Victor Kenneth Braden Jr. (August 2, 1929 – October 6, 2014) was an American tennis player, instructor and television broadcaster for the sport. He earned a PhD in psychology and was married twice.  He had 2 children, 1 grandchild and 3 step-children.

Biography

Introduced to tennis at age 12, he became good enough to earn three Michigan state high school championships, a scholarship to Kalamazoo College, invites to play in River Forest, Illinois and in Milwaukee. He told Sports Illustrated in a 1976 interview that he once hitchhiked to Detroit to watch Don Budge play Bobby Riggs, because he wanted to learn how Budge hit his backhand.

Braden graduated from Kalamazoo College, where he was Captain of the Tennis Team, and won the MIAA Conference Singles Title. He married a model, Joan, upon graduation.  He was awarded an honorary doctorate degree by his alma mater in 2008.

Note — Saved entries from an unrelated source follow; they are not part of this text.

(* ===== verification/Hdlc.v ===== *)
(** * Soft-HDLC tables

    The lookup tables of the Soft-HDLC of [drivers/sl_x100p.c], generated as
    [xp_init_tables] does when the module is loaded: the CRC of a byte, zero
    insertion of a byte from each number of ones sent before, and zero deletion
    with flag and abort detection of an octet in each state of the receiver. *)
From S2P Require Import Prelude Bufq Xp.

(** ** Entries *)

(** [bit_length] of a [tx_entry_t] counts in excess of 8 bits. *)
Record tx_entry := TxEntry { te_bit_string : Z; te_bit_length : Z; te_state : Z }.
#[export] Instance eta_tx_entry : Eta tx_entry := fun r =>
  TxEntry r.(te_bit_string) r.(te_bit_length) r.(te_state).
#[export] Instance set_te_bit_string : Setter te_bit_string := ltac:(mk_setter).
#[export] Instance set_te_bit_length : Setter te_bit_length := ltac:(mk_setter).
#[export] Instance set_te_state : Setter te_state := ltac:(mk_setter).
Record rx_entry := RxEntry {
  re_bit_string : Z; re_bit_length : Z; re_state : Z;
  re_sync : bool; re_hunt : bool; re_flag : bool; re_idle : bool }.
#[export] Instance eta_rx_entry : Eta rx_entry := fun r =>
  RxEntry r.(re_bit_string) r.(re_bit_length) r.(re_state) r.(re_sync) r.(re_hunt)
    r.(re_flag) r.(re_idle).
#[export] Instance set_re_bit_string : Setter re_bit_string := ltac:(mk_setter).
#[export] Instance set_re_bit_length : Setter re_bit_length := ltac:(mk_setter).
#[export] Instance set_re_state : Setter re_state := ltac:(mk_setter).
#[export] Instance set_re_sync : Setter re_sync := ltac:(mk_setter).
#[export] Instance set_re_hunt : Setter re_hunt := ltac:(mk_setter).
#[export] Instance set_re_flag : Setter re_flag := ltac:(mk_setter).
#[export] Instance set_re_idle : Setter re_idle := ltac:(mk_setter).

Definition SDT_TX_STATES : nat := 5.
Definition SDT_RX_STATES : nat := 14.

(** [xp_rev]: the eight turns of the loop. *)
Fixpoint rev_loop (n : nat) (byte output : Z) : Z :=
  match n with
  | O => output
  | S n =>
      let output := u8 (Z.shiftl output 1) in
      let output := if Z.testbit byte 0 then Z.lor output 1 else output in
      rev_loop n (Z.shiftr byte 1) output
  end.
Definition xp_rev (byte : Z) : Z := rev_loop 8 byte 0.

(** ** Values *)

Fixpoint bc_table_value (bit_string : Z) (bit_length : nat) : Z :=
  match bit_length with
  | O => bit_string
  | S n =>
      bc_table_value
        (if Z.testbit bit_string 0 then Z.lxor (Z.shiftr bit_string 1) 0x8408
         else Z.shiftr bit_string 1) n
  end.

(** One turn of the loop of [tx_table_valueN] on the result, [bit_mask] and
    [byte]; the fields of the result have 10, 4 and 3 bits. *)
Definition tx_table_bit (p : tx_entry * Z * Z) : tx_entry * Z * Z :=
  let '(result, bit_mask, byte) := p in
  let '(result, bit_mask) :=
    if Z.testbit byte 0 then
      let result :=
        result <| te_bit_string := Z.land (Z.lor result.(te_bit_string) bit_mask) 0x3ff |> in
      let old := result.(te_state) in
      let result := result <| te_state := Z.land (old + 1) 7 |> in
      if old =? 4 then
        let result := result <| te_state := 0 |> in
        let result := result <| te_bit_length := Z.land (result.(te_bit_length) + 1) 15 |> in
        (result, Z.shiftl bit_mask 1)
      else (result, bit_mask)
    else (result <| te_state := 0 |>, bit_mask) in
  (result, Z.shiftl bit_mask 1, Z.shiftr byte 1).
Definition tx_table_valueN (state byte : Z) (len : nat) : tx_entry :=
  (Nat.iter len tx_table_bit (TxEntry 0 0 (Z.land state 7), 1, byte)).1.1.
Definition tx_table_value (state byte : Z) : tx_entry := tx_table_valueN state byte 8.

(** The pieces of the cases of [rx_table_valueN], on the result and [bit_mask]:
    a zero bit is put out by shifting the mask, a one bit by or-ing it first. *)
Definition rx_put0 (p : rx_entry * Z) : rx_entry * Z := (p.1, Z.shiftl p.2 1).
Definition rx_put1 (p : rx_entry * Z) : rx_entry * Z :=
  (p.1 <| re_bit_string := Z.land (Z.lor p.1.(re_bit_string) p.2) 0xffff |>, Z.shiftl p.2 1).
(** A pending zero, if [zero], and [ones] pending ones are put out. *)
Definition rx_put (zero : bool) (ones : nat) (state : Z) (p : rx_entry * Z) : rx_entry * Z :=
  let p := if zero then rx_put0 p else p in
  let '(r, m) := Nat.iter ones rx_put1 p in
  let n := (if zero then 1 else 0) + Z.of_nat ones in
  let r := r <| re_bit_length := Z.land (r.(re_bit_length) + n) 15 |> in
  (r <| re_state := state |>, m).
Definition rx_to (state : Z) (p : rx_entry * Z) : rx_entry * Z :=
  (p.1 <| re_state := state |>, p.2).
(** Seven ones after a zero, a flag after a zero, a seventh one after six ones,
    a flag that shares its first zero. *)
Definition rx_hunt (idle : bool) (p : rx_entry * Z) : rx_entry * Z :=
  let r := p.1 <| re_hunt := true |> <| re_sync := false |> <| re_flag := false |> in
  let r := if idle then r <| re_idle := true |> else r in
  (r <| re_state := 12 |>, p.2).
Definition rx_flag (p : rx_entry * Z) : rx_entry * Z :=
  let r := p.1 <| re_sync := false |> <| re_flag := true |> <| re_hunt := false |> in
  let r := r <| re_idle := false |> in
  (r <| re_state := 0 |>, p.2).
(** The bits after a flag start afresh. *)
Definition rx_after_flag (p : rx_entry * Z) : rx_entry * Z :=
  if p.1.(re_flag) && negb p.1.(re_sync) then
    (p.1 <| re_bit_string := 0 |> <| re_bit_length := 0 |> <| re_sync := true |>, 1)
  else p.
Definition rx_table_bit (b : bool) (p : rx_entry * Z) : rx_entry * Z :=
  match p.1.(re_state) with
  | 0 => let p := rx_after_flag p in if b then rx_to 8 p else rx_to 1 p
  | 1 => if b then rx_to 2 p else rx_put true 0 1 p
  | 2 => if b then rx_to 3 p else rx_put true 1 1 p
  | 3 => if b then rx_to 4 p else rx_put true 2 1 p
  | 4 => if b then rx_to 5 p else rx_put true 3 1 p
  | 5 => if b then rx_to 6 p else rx_put true 4 1 p
  | 6 => if b then rx_to 7 p else rx_put true 5 0 p
  | 7 => if b then rx_hunt false p else rx_flag p
  | 8 => if b then rx_to 9 p else rx_put false 1 1 p
  | 9 => if b then rx_to 10 p else rx_put false 2 1 p
  | 10 => if b then rx_to 11 p else rx_put false 3 1 p
  | 11 => if b then rx_to 12 p else rx_put false 4 1 p
  | 12 => if b then rx_to 13 p else rx_put false 5 0 p
  | 13 => if b then rx_hunt true p else rx_flag p
  | _ => p
  end.
Fixpoint rx_table_bits (len : nat) (byte : Z) (p : rx_entry * Z) : rx_entry * Z :=
  match len with
  | O => p
  | S n => rx_table_bits n (Z.shiftr byte 1) (rx_table_bit (Z.testbit byte 0) p)
  end.
Definition rx_table_valueN (state byte : Z) (len : nat) : rx_entry :=
  (rx_table_bits len byte (RxEntry 0 0 (Z.land state 15) false false false false, 1)).1.
Definition rx_table_value7 (state byte : Z) : rx_entry := rx_table_valueN state byte 7.
Definition rx_table_value8 (state byte : Z) : rx_entry := rx_table_valueN state byte 8.

(** ** Tables *)

Definition upto (n : nat) : list Z := Z.of_nat <$> seq 0 n.
(** The loops over states and bytes; a table is the list of its entries. *)
Definition table_generate {A} (states : nat) (value : Z → Z → A) : list A :=
  flat_map (fun j => value j <$> upto 256) (upto states).
Definition tx_table_generate : list tx_entry := table_generate SDT_TX_STATES tx_table_value.
Definition rx_table_generate7 : list rx_entry := table_generate SDT_RX_STATES rx_table_value7.
Definition rx_table_generate8 : list rx_entry := table_generate SDT_RX_STATES rx_table_value8.
(** Bit lengths 8 to 0, the bit mask halves each time. *)
Definition bc_table_generate : list Z :=
  flat_map (fun n => (fun s => bc_table_value s n) <$> upto (Nat.pow 2 n)) [8; 7; 6; 5; 4; 3; 2; 1; 0]%nat.

Definition bc_table : list Z := bc_table_generate.
Definition tx_table : list tx_entry := tx_table_generate.
Definition rx_table : list rx_entry := rx_table_generate8.
Definition rx_table7 : list rx_entry := rx_table_generate7.
Definition table_index (j k : Z) : nat := Z.to_nat (Z.lor (Z.shiftl j 8) k).
Definition tx_index (j k : Z) : tx_entry := nth (table_index j k) tx_table (TxEntry 0 0 0).
Definition rx_entry0 : rx_entry := RxEntry 0 0 0 false false false false.
Definition rx_index7 (j k : Z) : rx_entry := nth (table_index j k) rx_table7 rx_entry0.
Definition rx_index8 (j k : Z) : rx_entry := nth (table_index j k) rx_table rx_entry0.
Definition bc_index (i : Z) : Z := nth (Z.to_nat i) bc_table 0.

Vic Braden died of a heart attack on October 6, 2014 at the age of 85. He was married for many years to his 2nd wife, Melody.

Career
Braden became a tennis professional after graduating from Kalamazoo College in 1951.
While serving as Assistant Basketball Coach at the University of Toledo.  Harold Tenney hired him to become the Head Tennis Professional at the Toledo Tennis Club. Besides teaching, he joined the pro tour and played against Jimmy Evert (father of Chris Evert) and George Richey (father of Cliff and Nancy Richey).  He moved to California in 1956 and obtained a master's degree from  California State University, Los Angeles and an honorary PhD from Kalamazoo College. Braden joined Jack Kramer's pro tour in 1959.  In 1961, he and Kramer started the Jack Kramer Tennis Club in Palos Verdes, CA where Braden helped direct construction and sell memberships to the club and then served as the Head Tennis Professional. He started Tracy Austin in tennis, and developed his "Tennis College" concept. In 1986, Kramer said, "One Vic Braden is worth a lot of Champions in helping promote the sport. The McEnroes, Borgs, Connors, they've been great. But I don't think any one of them has created the interest in the sport that Vic has." Braden was a patient and good friend of Dr. Toby Freedman, who was prominent in Space and Sports Medicine at North American Aviation and Kerlan-Jobe Orthopedic Clinic,  and was an avid Tennis Player.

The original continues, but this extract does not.